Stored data
(** ** The minimum detectable effect *)

Module MDE.

Import Normal NormalFacts NumPyFacts HypothesisTesting.

(** With a positive sample size and [alpha], [power] strictly between 0 and
    1, every step of the cell is finite. *)
Lemma minimumDetectableEffect_returns (n : Z) (alpha power : R) :
  (0 < n)%Z -> 0 < alpha < 1 -> 0 < power < 1 ->
  minimumDetectableEffect n alpha power
  = Return (Fin ((norm_ppf (1 - alpha / 2) + norm_ppf power)
                 * sqrt (5 / 10 * (1 - 5 / 10) / IZR n) * sqrt 2)).
Proof.
  intros Hn Ha Hp. unfold minimumDetectableEffect.
  assert (Hn' : 0 < IZR n) by (apply IZR_lt in Hn; exact Hn).
  rewrite py_truediv_nonzero by lra. cbn [bind].
  rewrite !np_norm_ppf_inside by lra.
  rewrite np_sqrt_nonneg.
  2: { apply Rmult_le_pos; [lra |]. left. apply Rinv_0_lt_compat. exact Hn'. }
  rewrite np_sqrt_nonneg by lra.
  reflexivity.
Qed.


Lemma sqrt_2_pos : 0 < sqrt 2.
Proof. apply sqrt_lt_R0. lra. Qed.

(** At 5000 observations per group the standard error times [sqrt 2] is
    one hundredth. *)
Lemma se_5000 : sqrt (5 / 10 * (1 - 5 / 10) / 5000) * sqrt 2 = 1 / 100.
Proof.
  rewrite <- sqrt_mult by lra.
  replace (5 / 10 * (1 - 5 / 10) / 5000 * 2) with ((1 / 100) * (1 / 100))
    by field.
  apply sqrt_square. lra.
Qed.

End MDE.

(** ** CUPED *)

Module Cuped.

Import NumPyFacts HypothesisTesting Reference.

Lemma map2_length {A B C : Type} (f : A -> B -> C) (xs : list A) (ys : list B) :
  length xs = length ys -> length (map2 f xs ys) = length xs.
Proof.
  revert ys. induction xs as [| x xs IH]; intros [| y ys] H;
    simpl in *; try reflexivity; try discriminate.
  f_equal. apply IH. lia.
Qed.

Lemma map2_fin (theta m : R) (Y X : list R) :
  map2 (fun y x => np_sub (Fin y) (np_mul (Fin theta) (np_sub (Fin x) (Fin m))))
       Y X
  = map Fin (map2 (fun y x => y - theta * (x - m)) Y X).
Proof.
  revert X. induction Y as [| y Y IH]; intros [| x X]; simpl;
    try reflexivity.
  rewrite IH. reflexivity.
Qed.

Lemma total_map2_adjust (theta m : R) (Y X : list R) :
  length Y = length X ->
  total (map2 (fun y x => y - theta * (x - m)) Y X)
  = total Y - theta * (total X - len X * m).
Proof.
  unfold total, len. revert X.
  induction Y as [| y Y IH]; intros [| x X] H; try discriminate.
  - simpl. ring.
  - change (length (x :: X)) with (S (length X)). rewrite S_INR.
    simpl fold_right. simpl map2. simpl fold_right.
    rewrite IH by (simpl in H; lia). ring.
Qed.

Lemma dot_shift_adjust (a b theta m : R) (X Y : list R) :
  length Y = length X ->
  dot (map (fun x => x - a) X)
      (map (fun v => v - b) (map2 (fun y x => y - theta * (x - m)) Y X))
  = dot (map (fun x => x - a) X) (map (fun y => y - b) Y)
    - theta * dot (map (fun x => x - a) X) (map (fun x => x - m) X).
Proof.
  revert Y. induction X as [| x X IH]; intros [| y Y] H; try discriminate.
  - simpl. ring.
  - simpl. rewrite IH by (simpl in H; lia). ring.
Qed.

(** The deviations of an array sum to zero. *)
Lemma total_mean (X : list R) : X <> [] -> total X - len X * mean X = 0.
Proof.
  intro HX. unfold mean. pose proof (len_pos X HX). field. lra.
Qed.

Lemma mean_adjusted (theta : R) (Y X : list R) :
  length Y = length X -> X <> [] -> mean (adjusted theta Y X) = mean Y.
Proof.
  intros Hlen HX. unfold mean at 1 2. unfold adjusted.
  rewrite total_map2_adjust by exact Hlen.
  rewrite total_mean by exact HX.
  unfold len. rewrite map2_length by exact Hlen. rewrite Rmult_0_r, Rminus_0_r.
  reflexivity.
Qed.

(** The cross products of the covariate with the adjusted outcome. *)
Lemma dot_centered_adjusted (theta : R) (Y X : list R) :
  length Y = length X -> X <> [] ->
  dot (centered X) (centered (adjusted theta Y X))
  = dot (centered X) (centered Y) - theta * dot (centered X) (centered X).
Proof.
  intros Hlen HX. unfold centered at 2.
  rewrite mean_adjusted by assumption.
  unfold adjusted, centered. apply dot_shift_adjust. exact Hlen.
Qed.

Lemma np_cov01_fin (X Y : list R) :
  length X = length Y -> (2 <= length X)%nat ->
  np_cov01 X Y = Return (Fin (cov_sample X Y)).
Proof.
  intros Hlen Hn. unfold np_cov01, cov_sample.
  rewrite Hlen, Nat.eqb_refl, <- Hlen.
  assert (E : INR (length X - 1) = len X - 1).
  { unfold len. rewrite minus_INR by lia. reflexivity. }
  assert (H1 : 1 < len X) by (unfold len; apply (lt_INR 1); lia).
  rewrite E, np_div_nonzero by lra.
  cbn [np_mul]. do 2 f_equal. field. lra.
Qed.

Lemma np_var0_fin (X : list R) :
  X <> [] -> np_var X 0 = Fin (var_pop X).
Proof.
  intro HX. unfold np_var, var_pop.
  rewrite Nat.sub_0_r. fold (len X).
  apply np_div_nonzero. pose proof (len_pos X HX). lra.
Qed.

Lemma nonempty_of_length (X : list R) : (2 <= length X)%nat -> X <> [].
Proof. intros H ->. simpl in H. lia. Qed.

(** The coefficient of the cell: sample covariance over population
    variance. *)
Lemma cuped_theta_fin (X Y : list R) :
  length X = length Y -> (2 <= length X)%nat -> var_pop X <> 0 ->
  cuped_theta X Y = Return (Fin (cov_sample X Y / var_pop X)).
Proof.
  intros Hlen Hn Hv. unfold cuped_theta.
  rewrite np_cov01_fin by assumption. cbn [bind].
  rewrite np_var0_fin by (apply nonempty_of_length; exact Hn).
  rewrite np_div_nonzero by exact Hv. reflexivity.
Qed.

Brief :: An exact copy of all the records is the only acceptable answer.

Exercise solution ::
(** ** The minimum detectable effect *)

Module MDE.

Import Normal NormalFacts NumPyFacts HypothesisTesting.

(** With a positive sample size and [alpha], [power] strictly between 0 and
    1, every step of the cell is finite. *)
Lemma minimumDetectableEffect_returns (n : Z) (alpha power : R) :
  (0 < n)%Z -> 0 < alpha < 1 -> 0 < power < 1 ->
  minimumDetectableEffect n alpha power
  = Return (Fin ((norm_ppf (1 - alpha / 2) + norm_ppf power)
                 * sqrt (5 / 10 * (1 - 5 / 10) / IZR n) * sqrt 2)).
Proof.
  intros Hn Ha Hp. unfold minimumDetectableEffect.
  assert (Hn' : 0 < IZR n) by (apply IZR_lt in Hn; exact Hn).
  rewrite py_truediv_nonzero by lra. cbn [bind].
  rewrite !np_norm_ppf_inside by lra.
  rewrite np_sqrt_nonneg.
  2: { apply Rmult_le_pos; [lra |]. left. apply Rinv_0_lt_compat. exact Hn'. }
  rewrite np_sqrt_nonneg by lra.
  reflexivity.
Qed.


Lemma sqrt_2_pos : 0 < sqrt 2.
Proof. apply sqrt_lt_R0. lra. Qed.

(** At 5000 observations per group the standard error times [sqrt 2] is
    one hundredth. *)
Lemma se_5000 : sqrt (5 / 10 * (1 - 5 / 10) / 5000) * sqrt 2 = 1 / 100.
Proof.
  rewrite <- sqrt_mult by lra.
  replace (5 / 10 * (1 - 5 / 10) / 5000 * 2) with ((1 / 100) * (1 / 100))
    by field.
  apply sqrt_square. lra.
Qed.

End MDE.

(** ** CUPED *)

Module Cuped.

Import NumPyFacts HypothesisTesting Reference.

Lemma map2_length {A B C : Type} (f : A -> B -> C) (xs : list A) (ys : list B) :
  length xs = length ys -> length (map2 f xs ys) = length xs.
Proof.
  revert ys. induction xs as [| x xs IH]; intros [| y ys] H;
    simpl in *; try reflexivity; try discriminate.
  f_equal. apply IH. lia.
Qed.

Lemma map2_fin (theta m : R) (Y X : list R) :
  map2 (fun y x => np_sub (Fin y) (np_mul (Fin theta) (np_sub (Fin x) (Fin m))))
       Y X
  = map Fin (map2 (fun y x => y - theta * (x - m)) Y X).
Proof.
  revert X. induction Y as [| y Y IH]; intros [| x X]; simpl;
    try reflexivity.
  rewrite IH. reflexivity.
Qed.

Lemma total_map2_adjust (theta m : R) (Y X : list R) :
  length Y = length X ->
  total (map2 (fun y x => y - theta * (x - m)) Y X)
  = total Y - theta * (total X - len X * m).
Proof.
  unfold total, len. revert X.
  induction Y as [| y Y IH]; intros [| x X] H; try discriminate.
  - simpl. ring.
  - change (length (x :: X)) with (S (length X)). rewrite S_INR.
    simpl fold_right. simpl map2. simpl fold_right.
    rewrite IH by (simpl in H; lia). ring.
Qed.

Lemma dot_shift_adjust (a b theta m : R) (X Y : list R) :
  length Y = length X ->
  dot (map (fun x => x - a) X)
      (map (fun v => v - b) (map2 (fun y x => y - theta * (x - m)) Y X))
  = dot (map (fun x => x - a) X) (map (fun y => y - b) Y)
    - theta * dot (map (fun x => x - a) X) (map (fun x => x - m) X).
Proof.
  revert Y. induction X as [| x X IH]; intros [| y Y] H; try discriminate.
  - simpl. ring.
  - simpl. rewrite IH by (simpl in H; lia). ring.
Qed.

(** The deviations of an array sum to zero. *)
Lemma total_mean (X : list R) : X <> [] -> total X - len X * mean X = 0.
Proof.
  intro HX. unfold mean. pose proof (len_pos X HX). field. lra.
Qed.

Lemma mean_adjusted (theta : R) (Y X : list R) :
  length Y = length X -> X <> [] -> mean (adjusted theta Y X) = mean Y.
Proof.
  intros Hlen HX. unfold mean at 1 2. unfold adjusted.
  rewrite total_map2_adjust by exact Hlen.
  rewrite total_mean by exact HX.
  unfold len. rewrite map2_length by exact Hlen. rewrite Rmult_0_r, Rminus_0_r.
  reflexivity.
Qed.

(** The cross products of the covariate with the adjusted outcome. *)
Lemma dot_centered_adjusted (theta : R) (Y X : list R) :
  length Y = length X -> X <> [] ->
  dot (centered X) (centered (adjusted theta Y X))
  = dot (centered X) (centered Y) - theta * dot (centered X) (centered X).
Proof.
  intros Hlen HX. unfold centered at 2.
  rewrite mean_adjusted by assumption.
  unfold adjusted, centered. apply dot_shift_adjust. exact Hlen.
Qed.

Lemma np_cov01_fin (X Y : list R) :
  length X = length Y -> (2 <= length X)%nat ->
  np_cov01 X Y = Return (Fin (cov_sample X Y)).
Proof.
  intros Hlen Hn. unfold np_cov01, cov_sample.
  rewrite Hlen, Nat.eqb_refl, <- Hlen.
  assert (E : INR (length X - 1) = len X - 1).
  { unfold len. rewrite minus_INR by lia. reflexivity. }
  assert (H1 : 1 < len X) by (unfold len; apply (lt_INR 1); lia).
  rewrite E, np_div_nonzero by lra.
  cbn [np_mul]. do 2 f_equal. field. lra.
Qed.

Lemma np_var0_fin (X : list R) :
  X <> [] -> np_var X 0 = Fin (var_pop X).
Proof.
  intro HX. unfold np_var, var_pop.
  rewrite Nat.sub_0_r. fold (len X).
  apply np_div_nonzero. pose proof (len_pos X HX). lra.
Qed.

Lemma nonempty_of_length (X : list R) : (2 <= length X)%nat -> X <> [].
Proof. intros H ->. simpl in H. lia. Qed.

(** The coefficient of the cell: sample covariance over population
    variance. *)
Lemma cuped_theta_fin (X Y : list R) :
  length X = length Y -> (2 <= length X)%nat -> var_pop X <> 0 ->
  cuped_theta X Y = Return (Fin (cov_sample X Y / var_pop X)).
Proof.
  intros Hlen Hn Hv. unfold cuped_theta.
  rewrite np_cov01_fin by assumption. cbn [bind].
  rewrite np_var0_fin by (apply nonempty_of_length; exact Hn).
  rewrite np_div_nonzero by exact Hv. reflexivity.
Qed.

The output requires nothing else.